Exercise: Please transcribe the data that follows exactly, from its first line through the line that contains "laws, and the".
** Opening Exercise input block **
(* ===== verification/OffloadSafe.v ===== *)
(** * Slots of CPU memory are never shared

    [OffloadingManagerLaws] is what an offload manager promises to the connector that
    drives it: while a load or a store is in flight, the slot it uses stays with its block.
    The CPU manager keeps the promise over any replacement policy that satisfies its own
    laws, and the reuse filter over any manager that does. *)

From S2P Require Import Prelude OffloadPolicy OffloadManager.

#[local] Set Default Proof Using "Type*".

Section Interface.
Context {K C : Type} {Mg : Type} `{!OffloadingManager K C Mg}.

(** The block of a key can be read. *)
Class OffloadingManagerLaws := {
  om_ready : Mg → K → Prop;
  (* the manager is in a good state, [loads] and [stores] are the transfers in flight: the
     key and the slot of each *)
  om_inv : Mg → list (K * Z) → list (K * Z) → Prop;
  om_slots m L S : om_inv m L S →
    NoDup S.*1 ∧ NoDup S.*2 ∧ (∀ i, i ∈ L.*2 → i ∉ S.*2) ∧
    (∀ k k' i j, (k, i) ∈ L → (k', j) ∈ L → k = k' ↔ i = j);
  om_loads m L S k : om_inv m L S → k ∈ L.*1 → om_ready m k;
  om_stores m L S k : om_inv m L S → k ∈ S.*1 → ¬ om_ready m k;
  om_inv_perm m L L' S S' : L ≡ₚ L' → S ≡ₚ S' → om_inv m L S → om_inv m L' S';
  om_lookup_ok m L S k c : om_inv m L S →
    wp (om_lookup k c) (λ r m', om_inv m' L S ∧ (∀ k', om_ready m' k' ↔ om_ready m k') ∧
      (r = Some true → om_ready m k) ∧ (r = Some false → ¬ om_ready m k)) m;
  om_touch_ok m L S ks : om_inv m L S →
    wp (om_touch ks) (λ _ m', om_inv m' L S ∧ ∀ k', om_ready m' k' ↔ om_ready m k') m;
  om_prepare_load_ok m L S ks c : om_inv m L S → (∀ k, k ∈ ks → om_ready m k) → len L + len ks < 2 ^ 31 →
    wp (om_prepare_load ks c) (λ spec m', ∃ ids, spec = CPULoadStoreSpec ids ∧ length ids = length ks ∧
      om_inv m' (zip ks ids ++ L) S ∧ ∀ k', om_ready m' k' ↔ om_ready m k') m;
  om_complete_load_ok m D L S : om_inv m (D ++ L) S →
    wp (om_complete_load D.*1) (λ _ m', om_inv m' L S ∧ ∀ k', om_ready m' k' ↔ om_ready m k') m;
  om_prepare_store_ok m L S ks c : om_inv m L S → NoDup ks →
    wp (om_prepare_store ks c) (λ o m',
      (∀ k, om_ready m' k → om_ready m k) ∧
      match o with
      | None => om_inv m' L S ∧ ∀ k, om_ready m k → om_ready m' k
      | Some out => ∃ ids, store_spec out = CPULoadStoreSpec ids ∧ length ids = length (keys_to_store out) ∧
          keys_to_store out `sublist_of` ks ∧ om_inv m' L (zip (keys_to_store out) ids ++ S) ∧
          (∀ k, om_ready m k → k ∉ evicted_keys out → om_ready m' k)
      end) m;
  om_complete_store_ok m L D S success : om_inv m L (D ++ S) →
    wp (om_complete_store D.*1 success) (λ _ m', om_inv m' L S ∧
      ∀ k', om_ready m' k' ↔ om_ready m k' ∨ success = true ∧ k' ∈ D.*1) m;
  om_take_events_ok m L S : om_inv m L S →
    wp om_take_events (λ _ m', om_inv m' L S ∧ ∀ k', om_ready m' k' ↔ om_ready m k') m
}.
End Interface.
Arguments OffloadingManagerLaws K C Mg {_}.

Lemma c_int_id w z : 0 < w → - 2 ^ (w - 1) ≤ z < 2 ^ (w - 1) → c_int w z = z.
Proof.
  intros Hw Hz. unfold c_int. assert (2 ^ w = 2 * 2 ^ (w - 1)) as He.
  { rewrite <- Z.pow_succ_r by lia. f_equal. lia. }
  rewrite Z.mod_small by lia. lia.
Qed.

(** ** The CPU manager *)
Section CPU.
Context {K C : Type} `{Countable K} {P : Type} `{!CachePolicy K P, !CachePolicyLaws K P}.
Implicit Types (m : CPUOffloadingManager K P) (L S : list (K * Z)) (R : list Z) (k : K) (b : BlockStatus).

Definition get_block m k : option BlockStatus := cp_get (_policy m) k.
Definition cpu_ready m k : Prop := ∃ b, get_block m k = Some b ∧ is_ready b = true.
** Closing Exercise input block **
Output below:
(* ===== verification/OffloadSafe.v ===== *)
(** * Slots of CPU memory are never shared

    [OffloadingManagerLaws] is what an offload manager promises to the connector that
    drives it: while a load or a store is in flight, the slot it uses stays with its block.
    The CPU manager keeps the promise over any replacement policy that satisfies its own
    laws, and the reuse filter over any manager that does. *)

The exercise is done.